- [YOUR GOAL] Range to reproduce from the entries below: the line with "Record RTCFileState := mk_RTCFileState", the line with "(** Empty messages", and every line in between. Give them exactly and give nothing else.

- [INFORMATION PROVIDED]
● ● ● ●

(* ===== verification/RtcTypes.v ===== *)
(** * Messages of a transfer

    The messages two peers exchange over the data channel
    ([core/src/webrtc/webrtc.rs], [core/src/model/transfer.rs]), the values
    they report to the application, and the codecs of the messages. *)

From S2P Require Import Prelude Serde.

(** ** Files ([model/transfer.rs]) *)

Record FileMetadata := mk_FileMetadata {
  fm_modified : option string;
  fm_accessed : option string
}.

Record FileDto := mk_FileDto {
  fd_id : string;
  fd_file_name : string;
  fd_size : Z;
  fd_file_type : string;
  fd_sha256 : option string;
  fd_preview : option string;
  fd_metadata : option FileMetadata
}.

#[export] Instance FileMetadata_eq_dec : EqDecision FileMetadata.
Proof. solve_decision. Defined.
#[export] Instance FileDto_eq_dec : EqDecision FileDto.
Proof. solve_decision. Defined.

(** ** Messages *)

Record RTCNonceMessage := mk_RTCNonceMessage { nm_nonce : string }.

Record RTCTokenRequest := mk_RTCTokenRequest { tr_token : string }.

Inductive RTCTokenResponse :=
| TokenOk (token : string)
| TokenPinRequired (token : string)
| TokenInvalidSignature.

Record RTCPinMessage := mk_RTCPinMessage { pm_pin : string }.

Inductive RTCPinReceivingResponse :=
| PinReceivingOk
| PinReceivingPinRequired
| PinReceivingTooManyAttempts.

Inductive RTCPinSendingResponse :=
| PinSendingOk (files : list FileDto)
| PinSendingPinRequired
| PinSendingTooManyAttempts.

Inductive RTCFileListResponse :=
| FileListOk (files : gmap string string)
| FileListPair (public_key : string)
| FileListDeclined
| FileListInvalidSignature.

Inductive RTCPairResponse :=
| PairOk (public_key : string)
| PairDeclined
| PairInvalidSignature.

Record RTCSendFileHeaderRequest := mk_RTCSendFileHeaderRequest {
  fh_id : string;
  fh_token : string
}.

Record RTCSendFileResponse := mk_RTCSendFileResponse {
  fr_id : string;
  fr_success : bool;
  fr_error : option string
}.

(** ** What the application sees *)

Inductive RTCStatus :=
| SdpExchanged
| Connected
| PinRequired
| TooManyAttempts
| Declined
| Sending
| Finished
| StatusError (error : string).

Record RTCFileError := mk_RTCFileError {
  fe_file_id : string;
  fe_error : string
}.

(** [max_tries] is a [u8]. *)
Record PinConfig := mk_PinConfig {
  pc_pin : string;
  pc_max_tries : Z
}.

Definition pin_config_ok (p : PinConfig) : Prop := (0 ≤ pc_max_tries p ≤ u8_max)%Z.

(** The receiving side of an open file; the sending end of its channel is the
    application's. *)
Record RTCFileState := mk_RTCFileState {
  fs_file_id : string;
  fs_size : Z
}.

#[export] Instance RTCStatus_eq_dec : EqDecision RTCStatus.
Proof. solve_decision. Defined.
#[export] Instance RTCFileError_eq_dec : EqDecision RTCFileError.
Proof. solve_decision. Defined.

(** ** The data channel *)

Record DataChannelMessage := mk_DataChannelMessage {
  is_string : bool;
  data : bytes
}.

#[export] Instance DataChannelMessage_eq_dec : EqDecision DataChannelMessage.
Proof. solve_decision. Defined.

Definition text_message (s : string) : DataChannelMessage := mk_DataChannelMessage true (as_bytes s).
Definition binary_message (b : bytes) : DataChannelMessage := mk_DataChannelMessage false b.

(** Empty messages do not reach the other peer: the delimiter is ["0"]. *)
Definition DELIMITER : string := "0".

Definition is_delimiter (msg : DataChannelMessage) : bool :=
  is_string msg && (length (data msg) <=? 1)%nat.

(** [16 * 1024]. *)
Definition CHUNK_SIZE : nat := N.to_nat (16 * 1024).
#[global] Opaque CHUNK_SIZE.

Lemma chunk_size_pos : 0 < CHUNK_SIZE.
Proof. change (N.to_nat 0 < N.to_nat 16384). lia. Qed.

(** ** Codecs *)

Class RtcCodec := {
  nonce_message_json :: SerdeJson RTCNonceMessage;
  token_request_json :: SerdeJson RTCTokenRequest;
  token_response_json :: SerdeJson RTCTokenResponse;
  pin_message_json :: SerdeJson RTCPinMessage;
  pin_receiving_json :: SerdeJson RTCPinReceivingResponse;
  pin_sending_json :: SerdeJson RTCPinSendingResponse;
  file_list_json :: SerdeJson RTCFileListResponse;
  pair_json :: SerdeJson RTCPairResponse;
  file_header_json :: SerdeJson RTCSendFileHeaderRequest;
  file_response_json :: SerdeJson RTCSendFileResponse
}.

Class RtcCodecLaws `{RtcCodec} := {
  nonce_message_laws :: SerdeJsonLaws RTCNonceMessage;
  token_request_laws :: SerdeJsonLaws RTCTokenRequest;
  token_response_laws :: SerdeJsonLaws RTCTokenResponse;
  pin_message_laws :: SerdeJsonLaws RTCPinMessage;
  pin_receiving_laws :: SerdeJsonLaws RTCPinReceivingResponse;
  pin_sending_laws :: SerdeJsonLaws RTCPinSendingResponse;
  file_list_laws :: SerdeJsonLaws RTCFileListResponse;
  pair_laws :: SerdeJsonLaws RTCPairResponse;
  file_header_laws :: SerdeJsonLaws RTCSendFileHeaderRequest;
  file_response_laws :: SerdeJsonLaws RTCSendFileResponse
}.

(** [serde_json::from_slice(..)?]. *)
Definition parse {T} `{SerdeJson T} (b : bytes) : anyres T := ok_or (from_json b) "serde_json".

Lemma parse_to_json {T} `{SerdeJsonLaws T} (x : T) : parse (as_bytes (to_json x)) = Ok x.
Proof. unfold parse. by rewrite from_to_json. Qed.

(** A message that carries a document is never taken for the delimiter. *)
Lemma document_not_delimiter {T} `{SerdeJsonLaws T} (x : T) :
  is_delimiter (text_message (to_json x)) = false.
Proof.
  unfold is_delimiter. simpl. pose proof (to_json_length x).
  apply Nat.leb_gt. unfold text_message. simpl. lia.
Qed.

(** The delimiter is no document. *)
Lemma parse_delimiter {T} `{SerdeJsonLaws T} : parse (T:=T) (as_bytes DELIMITER) = Err "serde_json".
Proof. unfold parse. by rewrite from_json_short by (simpl; lia). Qed.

● ● ● ●

- [RESPONSE FOR THIS EXERCISE]
Record RTCFileState := mk_RTCFileState {
  fs_file_id : string;
  fs_size : Z
}.

#[export] Instance RTCStatus_eq_dec : EqDecision RTCStatus.
Proof. solve_decision. Defined.
#[export] Instance RTCFileError_eq_dec : EqDecision RTCFileError.
Proof. solve_decision. Defined.

(** ** The data channel *)

Record DataChannelMessage := mk_DataChannelMessage {
  is_string : bool;
  data : bytes
}.

#[export] Instance DataChannelMessage_eq_dec : EqDecision DataChannelMessage.
Proof. solve_decision. Defined.

Definition text_message (s : string) : DataChannelMessage := mk_DataChannelMessage true (as_bytes s).
Definition binary_message (b : bytes) : DataChannelMessage := mk_DataChannelMessage false b.

(** Empty messages do not reach the other peer: the delimiter is ["0"]. *)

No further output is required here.